PROMPT:
From the entries below, gather each line containing the word "total".

Stored data entries:
Section pages.
Implicit Types (m : gmap Z Z).
Lemma page_list_length n : forall base, length (page_list base n) = n.
Proof. induction n as [|n IH]; intros base; [done|]. cbn. by rewrite IH. Qed.
Lemma page_list_elem q n : forall base, q ∈ page_list base n -> exists i, 0 <= i < Z.of_nat n /\ q = base + PGSIZE * i.
Proof.
  induction n as [|n IH]; intros base; cbn; [by intros ?%elem_of_nil|]. intros [->|Hq]%elem_of_cons; [exists 0; lia|].
  destruct (IH _ Hq) as (i & ? & ->). exists (i + 1). lia.
Qed.
Lemma page_list_nodup n : forall base, NoDup (page_list base n).
Proof.
  induction n as [|n IH]; intros base; cbn; [apply NoDup_nil_2|]. apply NoDup_cons. split; [|apply IH].
  intros (i & ? & ?)%page_list_elem. unfold PGSIZE in *. lia.
Qed.
Lemma link_pages_frame m n : forall base a, a < base -> load8 (link_pages base n m) a = load8 m a.
Proof.
  induction n as [|n IH]; intros base a Ha; cbn; [done|]. rewrite load8_store32, decide_False by lia. apply IH. unfold PGSIZE. lia.
Qed.
Lemma link_pages_bytes m n : Str.mem_ok m -> forall base, Str.mem_ok (link_pages base n m).
Proof. intros Hm. induction n as [|n IH]; intros base; cbn; [done|]. by apply store32_mem_ok. Qed.
Lemma link_pages_list `{Linkage} m n : forall base, page_ok base -> base + PGSIZE * Z.of_nat n <= KERNBASE + PHYSTOP ->
  freelist_ok (link_pages base n m) (if n is O then 0 else base) (page_list base n).
Proof.
  induction n as [|n IH]; intros base Hb Hn; cbn [link_pages page_list freelist_ok]; [done|]. split_and!; [done|done|].
  rewrite load32_store32_eq. destruct n as [|n]; [done|].
  assert (page_ok (base + PGSIZE)) as Hb1.
  { destruct Hb as [Hm Hr]. split; [|unfold PGSIZE in *; lia]. unfold PGSIZE in *. rewrite <- (Z.mul_1_l 4096) at 1. by rewrite Z_mod_plus_full. }
  rewrite u32_small by (destruct Hb1; pose proof kend_range; unfold KERNLINK, KERNBASE, EXTMEM, PHYSTOP in *; lia).
  eapply freelist_ok_ext; [|apply (IH (base + PGSIZE)); [done|lia]].
  intros q a (i & Hi & ->)%page_list_elem Ha. by rewrite load8_store32, decide_False by (unfold PGSIZE in *; lia).
Qed.
End pages.

Definition demo_forker : proc := set_tf 0x80305000 (set_sz 4096 (set_pgdir 0x80302000 demo_parent)).
Definition demo_pages : list Z := page_list 0x80400000 1100.
Definition demo_forking : kernel :=
  set_k_mem (link_pages 0x80400000 1100 (k_mem demo_space)) (set_k_freelist 0x80400000
    (set_k_pt (mkPtable ([demo_forker; demo_proc SLEEPING 2 0 (Some (C_proc 1)) None] ++ replicate 62 proc_zero) [None; None; None] [None; None; None]) demo_family)).
Lemma demo_pages_above q : q ∈ demo_pages -> 0x80400000 <= q.
Proof. intros (i & ? & ->)%page_list_elem. unfold PGSIZE. lia. Qed.
Lemma demo_forking_space : let lnk := demo_linkage in
  space_ok (k_mem demo_forking) 0x80302000 demo_pages /\
  forall va, 0 <= va < 2 ^ 32 -> pte_of (k_mem demo_forking) 0x80302000 va = pte_of (k_mem demo_space) 0x80302000 va.
Proof.
  intros lnk. assert (space_ok (k_mem demo_space) 0x80302000 demo_pages) as Hsp.
  { apply demo_space_ok. intros q Hq%demo_pages_above. lia. }
  destruct (space_same (k_mem demo_space) (k_mem demo_forking) 0x80302000 demo_pages Hsp) as (_ & Hpte & Hsp' & _); [|by split].
  intros q x Hq Hx. apply link_pages_frame.
  assert (q < 0x80305000) as Hlow; [|unfold PGSIZE in *; lia]. apply Z.nle_gt. intros Hge.
  destruct (in_space_ok (k_mem demo_space) 0x80302000 [q] q) as [_ Hn]; [|done|by apply Hn, elem_of_cons; left].
  apply demo_space_ok. intros q' ->%list_elem_of_singleton. lia.
Qed.

(* ===== verification/Syscall.v ===== *)
(** * System call arguments and process system calls ([kernel/syscall.c], [kernel/sysproc.c])

    How the kernel fetches arguments from the memory of the calling process,
    and the calls that concern processes and time.  The theorems say that an
    accepted pointer lies, with its whole object, in the process's memory. *)
From S2P Require Import Prelude Types Str Spinlock Queue Kalloc Sched Context Sleeplock Pipe Bio Log Console Vm Paging Fs File Proc.

Section args.
Context `{Linkage} `{Fuel} `{Serial}.

(** The result -1 is [None], and the fetched value [Some]. *)
Definition fetchint (addr : Z) : K (option Z) :=
  p <- curproc ;;
  size <- proc_get p sz ;;
  if (size <=? addr) || (size <? u32 (addr + 4)) then ret None else
  v <- vload32 addr ;;
  ret (Some (i32 v)).

(** The loop of [fetchstr] from [s]: the bytes up to the NUL. *)
Fixpoint str_loop (n : nat) (s ep : Z) : K (option (list Z)) :=
  if negb (s <? ep) then ret None else
  c <- vload8 s ;;
  if c =? 0 then ret (Some []) else
  match n with
  | O => stopm NoFuel
  | S n' => o <- str_loop n' (s + 1) ep ;; ret (cons c <$> o)
  end.
Definition fetchstr (addr : Z) : K (option (list Z)) :=
  p <- curproc ;;
  size <- proc_get p sz ;;
  if size <=? addr then ret None else
  str_loop (Z.to_nat (size - addr)) addr size.

Definition argint (n : Z) : K (option Z) :=
  p <- curproc ;;
  t <- proc_get p tf ;;
  esp <- gets (fun s => load32 (k_mem s) (t + tf_esp)) ;;
  fetchint (u32 (esp + 4 + 4 * n)).

Definition argptr (n size : Z) : K (option Z) :=
  p <- curproc ;;
  o <- argint n ;;
  match o with
  | None => ret None
  | Some i =>
      total <- proc_get p sz ;;
      if (size <? 0) || (total <=? u32 i) || (total <? u32 (u32 i + size)) then ret None
      else ret (Some (u32 i))
  end.
(* ===== verification/Sysfile.v ===== *)
(** * File system calls ([kernel/sysfile.c])

    Each call checks its arguments, opens a transaction where it may write, and
    closes it on every path.  A call that reads stores the bytes in the memory
    of the process when it has them; a call that writes fetches them first. *)
From S2P Require Import Prelude Types Str Spinlock Queue Kalloc Sched Context Sleeplock Pipe Bio Log Console Vm Fs File Proc Syscall Exec.

Definition O_RDONLY : Z := 0.
Definition O_WRONLY : Z := 1.
Definition O_RDWR : Z := 2.
Definition O_CREATE : Z := 0x200.
Definition dot : list Z := [46].
Definition dotdot : list Z := [46; 46].

(** The lowest free file descriptor. *)
Fixpoint free_fd (i : nat) (l : list (option nat)) : option nat :=
  match l with
  | [] => None
  | None :: _ => Some i
  | Some _ :: l' => free_fd (S i) l'
  end.

Section code.
Context `{Linkage} `{Fuel} `{Disk} `{Serial} `{DevSw}.

(** The descriptor and the file. *)
Definition argfd (n : Z) : K (option (nat * nat)) :=
  o <- argint n ;;
  match o with
  | None => ret None
  | Some fd =>
      if (fd <? 0) || (Z.of_nat NOFILE <=? fd) then ret None else
      p <- curproc ;;
      l <- proc_get p ofile ;;
      f <- of_option "ofile" (l !! Z.to_nat fd) ;;
      ret ((fun f => (Z.to_nat fd, f)) <$> f)
  end.

Definition fdalloc (f : nat) : K (option nat) :=
  p <- curproc ;;
  l <- proc_get p ofile ;;
  match free_fd 0 (take NOFILE l) with
  | None => ret None
  | Some fd => proc_set p (fun pr => set_ofile (<[fd := Some f]> (ofile pr)) pr) ;; ret (Some fd)
  end.

Definition sys_dup : K Z :=
  o <- argfd 0 ;;
  match o with
  | None => ret (-1)
  | Some (_, f) =>
      o <- fdalloc f ;;
      match o with
      | None => ret (-1)
      | Some fd => filedup f ;; ret (Z.of_nat fd)
      end
  end.

(** The arguments [(fd, p, n)] of [read] and [write]. *)
Definition arg_buffer : K (option (nat * Z * Z)) :=
  o <- argfd 0 ;;
  match o with
  | None => ret None
  | Some (_, f) =>
      o <- argint 2 ;;
      match o with
      | None => ret None
      | Some n =>
          o <- argptr 1 n ;;
          ret ((fun p => (f, p, n)) <$> o)
      end
  end.

Definition sys_read : K Z :=
  o <- arg_buffer ;;
  match o with
  | None => ret (-1)
  | Some (f, p, n) =>
      let* (r, l) := fileread f n in
      vstore_bytes p l ;;
      ret r
  end.

Definition sys_write : K Z :=
  o <- arg_buffer ;;
  match o with
  | None => ret (-1)
  | Some (f, p, n) =>
      l <- vload_bytes p (Z.to_nat n) ;;
      filewrite f l
  end.

Definition sys_close : K Z :=
  o <- argfd 0 ;;
  match o with
  | None => ret (-1)
  | Some (fd, f) =>
      p <- curproc ;;
      proc_set p (fun pr => set_ofile (<[fd := None]> (ofile pr)) pr) ;;
      fileclose f ;;
      ret 0
  end.

(** [struct stat] has 20 bytes. *)
Definition sizeof_stat : Z := 20.
Definition store_stat (a : Z) (st : stat) : K unit :=
  vstore8 a (st_type st) ;;
  vstore8 (a + 1) (st_type st / 2 ^ 8) ;;
  vstore32 (a + 4) (st_dev st) ;;
  vstore32 (a + 8) (st_ino st) ;;
  vstore8 (a + 12) (st_nlink st) ;;
  vstore8 (a + 13) (st_nlink st / 2 ^ 8) ;;
  vstore32 (a + 16) (st_size st).
Definition sys_fstat : K Z :=
  o <- argfd 0 ;;
  match o with
  | None => ret (-1)
  | Some (_, f) =>
      o <- argptr 1 sizeof_stat ;;
      match o with
      | None => ret (-1)
      | Some a =>
          o <- filestat f ;;
          match o with
          | None => ret (-1)
          | Some st => store_stat a st ;; ret 0
          end
      end
  end.

(** The label [bad] of [sys_link]. *)
Definition unlink_again (ip : nat) : K Z :=
  ilock ip ;;
  ip_set ip (fun x => set_nlink (i16 (nlink x - 1)) x) ;;
  iupdate ip ;;
  iunlockput ip ;;
  end_op ;;
  ret (-1).

Definition sys_link : K Z :=
  o <- argstr 0 ;;
  match o with
  | None => ret (-1)
  | Some old =>
      o <- argstr 1 ;;
      match o with
      | None => ret (-1)
      | Some new =>
          begin_op ;;
          o <- namei old ;;
          match o with
          | None => end_op ;; ret (-1)
          | Some ip =>
              ilock ip ;;
              t <- ip_get ip i_type ;;
              if t =? T_DIR then iunlockput ip ;; end_op ;; ret (-1) else
              ip_set ip (fun x => set_nlink (i16 (nlink x + 1)) x) ;;
              iupdate ip ;;
              iunlock ip ;;
              o <- nameiparent new ;;
              match o with
              | None => unlink_again ip
              | Some (dp, name) =>
                  ilock dp ;;
                  d1 <- ip_get dp i_dev ;;
                  d2 <- ip_get ip i_dev ;;
                  ino <- ip_get ip inum ;;
                  r <- (if negb (d1 =? d2) then ret (-1) else dirlink dp name ino) ;;
                  iunlockput dp ;;
                  if r <? 0 then unlink_again ip else
                  iput ip ;;
                  end_op ;;
                  ret 0
              end
          end
      end
  end.

(** The loop of [isdirempty], past the entries [.] and [..]. *)
Fixpoint isempty_loop (n : nat) (dp : nat) (off : Z) : K bool :=
  size <- ip_get dp i_size ;;
  if negb (off <? size) then ret true else
  let* (r, de) := readi dp off sizeof_dirent in
  if negb (r =? sizeof_dirent) then panic "isdirempty: readi" else
  if negb (dirent_inum de =? 0) then ret false else
  match n with
  | O => stopm NoFuel
  | S n' => isempty_loop n' dp (off + sizeof_dirent)
  end.
Definition isdirempty (dp : nat) : K bool :=
  size <- ip_get dp i_size ;;
  isempty_loop (S (Z.to_nat (size / sizeof_dirent))) dp (2 * sizeof_dirent).

(** [unlink] once the entry at offset [off] of [dp] names [ip], both locked:
    tells whether the entry was removed. *)
Definition remove_entry (dp ip : nat) (off : Z) : K bool :=
  n <- ip_get ip nlink ;;
  if n <? 1 then panic "unlink: nlink < 1" else
  t <- ip_get ip i_type ;;
  e <- (if t =? T_DIR then isdirempty ip else ret true) ;;
  if negb e then iunlockput ip ;; ret false else
  r <- writei dp (replicate (Z.to_nat sizeof_dirent) 0) off ;;
  if negb (r =? sizeof_dirent) then panic "unlink: writei" else
  whenm (t =? T_DIR)
    (ip_set dp (fun x => set_nlink (i16 (nlink x - 1)) x) ;;
     iupdate dp) ;;
  iunlockput dp ;;
  ip_set ip (fun x => set_nlink (i16 (nlink x - 1)) x) ;;
  iupdate ip ;;
  iunlockput ip ;;
  ret true.

Definition sys_unlink : K Z :=
  o <- argstr 0 ;;
  match o with
  | None => ret (-1)
  | Some path =>
      begin_op ;;
      o <- nameiparent path ;;
      match o with
      | None => end_op ;; ret (-1)
      | Some (dp, name) =>
          ilock dp ;;
          ok <- (if (namecmp name dot =? 0) || (namecmp name dotdot =? 0) then ret false else
                 o <- dirlookup dp name ;;
                 match o with
                 | None => ret false
                 | Some (ip, off) => ilock ip ;; remove_entry dp ip off
                 end) ;;
          if ok : bool then end_op ;; ret 0
          else iunlockput dp ;; end_op ;; ret (-1)
      end
  end.

Definition create (path : list Z) (type major minor : Z) : K (option nat) :=
  o <- nameiparent path ;;
  match o with
  | None => ret None
  | Some (dp, name) =>
      ilock dp ;;
      o <- dirlookup dp name ;;
      match o with
      | Some (ip, _) =>
          iunlockput dp ;;
          ilock ip ;;
          t <- ip_get ip i_type ;;
          if (type =? T_FILE) && (t =? T_FILE) then ret (Some ip) else
          iunlockput ip ;; ret None
      | None =>
          dev <- ip_get dp i_dev ;;
          ip <- ialloc dev type ;;
          ilock ip ;;
          ip_set ip (fun x => set_nlink 1 (set_minor minor (set_major major x))) ;;
          iupdate ip ;;
          ino <- ip_get ip inum ;;
          whenm (type =? T_DIR)
            (ip_set dp (fun x => set_nlink (i16 (nlink x + 1)) x) ;;
             iupdate dp ;;
             dino <- ip_get dp inum ;;
             r <- dirlink ip dot ino ;;
             r' <- (if r <? 0 then ret (-1) else dirlink ip dotdot dino) ;;
             if r' <? 0 then panic "create dots" else ret tt) ;;
          r <- dirlink dp name ino ;;
          if r <? 0 then panic "create: dirlink" else
          iunlockput dp ;;
          ret (Some ip)
      end
  end.

(** The inode to open, locked; otherwise the transaction has been closed. *)
Definition open_inode (path : list Z) (omode : Z) : K (option nat) :=
  if bit_of omode O_CREATE then
    o <- create path T_FILE 0 0 ;;
    match o with
    | None => end_op ;; ret None
    | Some ip => ret (Some ip)
    end
  else
    o <- namei path ;;
    match o with
    | None => end_op ;; ret None
    | Some ip =>
        ilock ip ;;
        t <- ip_get ip i_type ;;
        if (t =? T_DIR) && negb (omode =? O_RDONLY) then iunlockput ip ;; end_op ;; ret None
        else ret (Some ip)
    end.

Definition b2z (b : bool) : Z := if b then 1 else 0.

Definition sys_open : K Z :=
  o <- argstr 0 ;;
  match o with
  | None => ret (-1)
  | Some path =>
      o <- argint 1 ;;
      match o with
      | None => ret (-1)
      | Some omode =>
          begin_op ;;
          o <- open_inode path (u32 omode) ;;
          match o with
          | None => ret (-1)
          | Some ip =>
              fo <- filealloc ;;
              fd <- match fo with None => ret None | Some f => fdalloc f end ;;
              match fo, fd with
              | Some f, Some fd =>
                  iunlock ip ;;
                  end_op ;;
                  file_set f (fun x => set_f_off 0 (set_f_ip (Some ip) (set_f_type FD_INODE x))) ;;
                  file_set f (set_readable (b2z (negb (bit_of (u32 omode) O_WRONLY)))) ;;
                  file_set f (set_writable (b2z (bit_of (u32 omode) O_WRONLY || bit_of (u32 omode) O_RDWR))) ;;
                  ret (Z.of_nat fd)
              | _, _ =>
                  close_opt fo ;;
                  iunlockput ip ;;
                  end_op ;;
                  ret (-1)
              end
          end
      end
  end.

(** The end of [mkdir] and [mknod]. *)
Definition finish_create (o : option nat) : K Z :=
  match o with
  | None => end_op ;; ret (-1)
  | Some ip => iunlockput ip ;; end_op ;; ret 0
  end.

Definition sys_mkdir : K Z :=
  begin_op ;;
  o <- argstr 0 ;;
  o <- match o with None => ret None | Some path => create path T_DIR 0 0 end ;;
  finish_create o.

Definition sys_mknod : K Z :=
  begin_op ;;
  o <- argstr 0 ;;
  o <- match o with
       | None => ret None
       | Some path =>
           o <- argint 1 ;;
           match o with
           | None => ret None
           | Some mj =>
               o <- argint 2 ;;
               match o with
               | None => ret None
               | Some mn => create path T_DEV (i16 mj) (i16 mn)
               end
           end
       end ;;
  finish_create o.

Definition sys_chdir : K Z :=
  p <- curproc ;;
  begin_op ;;
  o <- argstr 0 ;;
  o <- match o with None => ret None | Some path => namei path end ;;
  match o with
  | None => end_op ;; ret (-1)
  | Some ip =>
      ilock ip ;;
      t <- ip_get ip i_type ;;
      if negb (t =? T_DIR) then iunlockput ip ;; end_op ;; ret (-1) else
      iunlock ip ;;
      c <- proc_get p cwd ;;
      c <- of_option "cwd" c ;;
      iput c ;;
      end_op ;;
      proc_set p (set_cwd (Some ip)) ;;
      ret 0
  end.

(** The loop of [sys_exec] that fetches [argv], at most [MAXARG] words. *)
Fixpoint fetch_argv (n : nat) (uargv i : Z) : K (option (list (list Z))) :=
  match n with
  | O => ret None
  | S n' =>
      o <- fetchint (u32 (uargv + 4 * i)) ;;
      match o with
      | None => ret None
      | Some a =>
          if u32 a =? 0 then ret (Some []) else
          o <- fetchstr (u32 a) ;;
          match o with
          | None => ret None
          | Some s => o <- fetch_argv n' uargv (i + 1) ;; ret (cons s <$> o)
          end
      end
  end.
Definition sys_exec : K Z :=
  o <- argstr 0 ;;
  match o with
  | None => ret (-1)
  | Some path =>
      o <- argint 1 ;;
      match o with
      | None => ret (-1)
      | Some uargv =>
          o <- fetch_argv MAXARG (u32 uargv) 0 ;;
          match o with
          | None => ret (-1)
          | Some argv => exec path argv
          end
      end
  end.

Definition clear_fd (fd : nat) : K unit :=
  p <- curproc ;;
  proc_set p (fun pr => set_ofile (<[fd := None]> (ofile pr)) pr).
Definition sys_pipe : K Z :=
  o <- argptr 0 8 ;;
  match o with
  | None => ret (-1)
  | Some a =>
      o <- pipealloc ;;
      match o with
      | None => ret (-1)
      | Some (rf, wf) =>
          fd0 <- fdalloc rf ;;
          fd1 <- match fd0 with None => ret None | Some _ => fdalloc wf end ;;
          match fd0, fd1 with
          | Some x, Some y => vstore32 a (Z.of_nat x) ;; vstore32 (a + 4) (Z.of_nat y) ;; ret 0
          | _, _ =>
              match fd0 with Some x => clear_fd x | None => ret tt end ;;
              fileclose rf ;;
              fileclose wf ;;
              ret (-1)
          end
      end
  end.

End code.

(** ** Dispatch ([syscall] of [kernel/syscall.c]) *)
Section dispatch.
Context `{Linkage} `{Fuel} `{Disk} `{Serial} `{DevSw}.

(** The table [syscalls], by the numbers of [libs/syscall.h]. *)
Definition syscalls (num : Z) : option (K Z) :=
  match num with
  | 1 => Some sys_fork | 2 => Some sys_exit | 3 => Some sys_wait | 4 => Some sys_pipe
  | 5 => Some sys_read | 6 => Some sys_kill | 7 => Some sys_exec | 8 => Some sys_fstat
  | 9 => Some sys_chdir | 10 => Some sys_dup | 11 => Some sys_getpid | 12 => Some sys_sbrk
  | 13 => Some sys_sleep | 14 => Some sys_uptime | 15 => Some sys_open | 16 => Some sys_write
  | 17 => Some sys_mknod | 18 => Some sys_unlink | 19 => Some sys_link | 20 => Some sys_mkdir
  | 21 => Some sys_close | _ => None
  end.

Definition do_syscall : K unit :=
  p <- curproc ;;
  t <- proc_get p tf ;;
  num <- gets (fun s => i32 (load32 (k_mem s) (t + tf_eax))) ;;
  match syscalls num with
  | Some f =>
      r <- f ;;
      t <- proc_get p tf ;;
      modify (upd_mem (store32 (t + tf_eax) (u32 r)))
  | None =>
      i <- proc_get p pid ;;
      nm <- proc_get p p_name ;;
      cprintf (bytes "%d %s: unknown sys call %d" ++ [10]) [AInt i; AStr (Some nm); AInt num] ;;
      t <- proc_get p tf ;;
      modify (upd_mem (store32 (t + tf_eax) (u32 (-1))))
  end.

End dispatch.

RESULT:
      total <- proc_get p sz ;;
      if (size <? 0) || (total <=? u32 i) || (total <? u32 (u32 i + size)) then ret None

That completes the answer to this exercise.